Oral colon-specific drug-delivery systems have recently gained importance for delivering a variety of therapeutic agents. The major obstacles to delivering drugs to the colon are the absorption and degradation pathways in the upper gastrointestinal tract. However, a successfully designed colon-targeted system can overcome these obstacles. Targeting drugs to the colon has proven quite valuable in a variety of disorders, and the colon has proven to be a potential site for local as well as systemic administration of drugs. Colon targeting has proven beneficial for local action in a variety of disease conditions, such as inflammatory bowel disease, irritable bowel syndrome, and colonic cancer.

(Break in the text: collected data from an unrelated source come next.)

(** C11: the weighted quorum of the treasury contract is exactly what it says:
    a signature blob (bytes a caller chooses freely) is accepted only if at
    least one and pairwise distinct owners approved this very hash, each by a
    low-s signature that recovers to the owner or by the owner contract's own
    answer and never by the treasury itself, and together they carry the
    threshold; and every such set of approvals, in ascending order, has a blob
    that is accepted, key owners and contract owners mixed. *)
Theorem quorum_exact b t hash :
  (∀ sigs, Forall isByte sigs → checkWeightedSigs (chain := chain) b t hash sigs = true → ∃ l, quorum b t hash l) ∧
  (∀ l, quorum b t hash l → lenZ (encodeApprovals l) < 2 ^ 256 →
        checkWeightedSigs (chain := chain) b t hash (encodeApprovals l) = true).
Proof. split; [apply checkWeightedSigs_sound|apply quorum_encoded]. Qed.
End quorum.

(** ** The loop ends

    The [while] of [_checkWeightedSigs] as a relation, a step a slot, without
    fuel: it runs to an end on every blob, in at most as many rounds as the blob
    has slots, and [checkWeightedSigs] gives the verdict of that end. *)

Section loop.
Context `{Viem} `{chain : Block → EvmChain}.

(** From the head of the loop, [n] rounds to a [return false] or to the exit. *)
Inductive rounds (b : Block) (t : Treasury) (hash : Z) (sigs : list Z) : nat → Z → Z → Z → nat → option (nat * Z * Z) → Prop :=
| rounds_exit i e p w : e < (Z.of_nat i + 1) * 65 → rounds b t hash sigs i e p w 0 (Some (i, e, w))
| rounds_false i e p w :
    (Z.of_nat i + 1) * 65 ≤ e → readSlot (chain := chain) b t hash sigs i e p = None → rounds b t hash sigs i e p w 1 None
| rounds_next i e p w s e' n o :
    (Z.of_nat i + 1) * 65 ≤ e → readSlot (chain := chain) b t hash sigs i e p = Some (s, e') →
    rounds b t hash sigs (S i) e' s (w + weightOf t s) n o → rounds b t hash sigs i e p w (S n) o.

Aminosalicylates, corticosteroids, immunosuppressive agents, cationized antioxidant enzymes, genetically engineered bacteria to produce cytokines, nicotine, and other drugs have exhibited significantly enhanced efficacy when delivered to the colon. Targeting drugs to cancer cells through receptors and ligands have opened up new avenues in the treatment of colonic cancer. Colon targeting has also proven useful for systemic action of protein-peptide drugs such as insulin, calcitonin, and met-enkaphalin and even for other nonpeptide drugs such as cardiovascular and antiasthmatic agents. This review also presents various approaches for targeting orally administered dosage forms to the colon. The use of a prodrug approach, bioadhesive polymers, and coating with pH-sensitive and biodegradable polymers has been, to an extent, highly successful in delivering the targeted formulations to the site of action. Biodegrable hydrogels such as amylose, chondroitin sulphate, chitosan, inulin, guar gum, and pectin have also been successfully used to achieve oral colon-targeted delivery.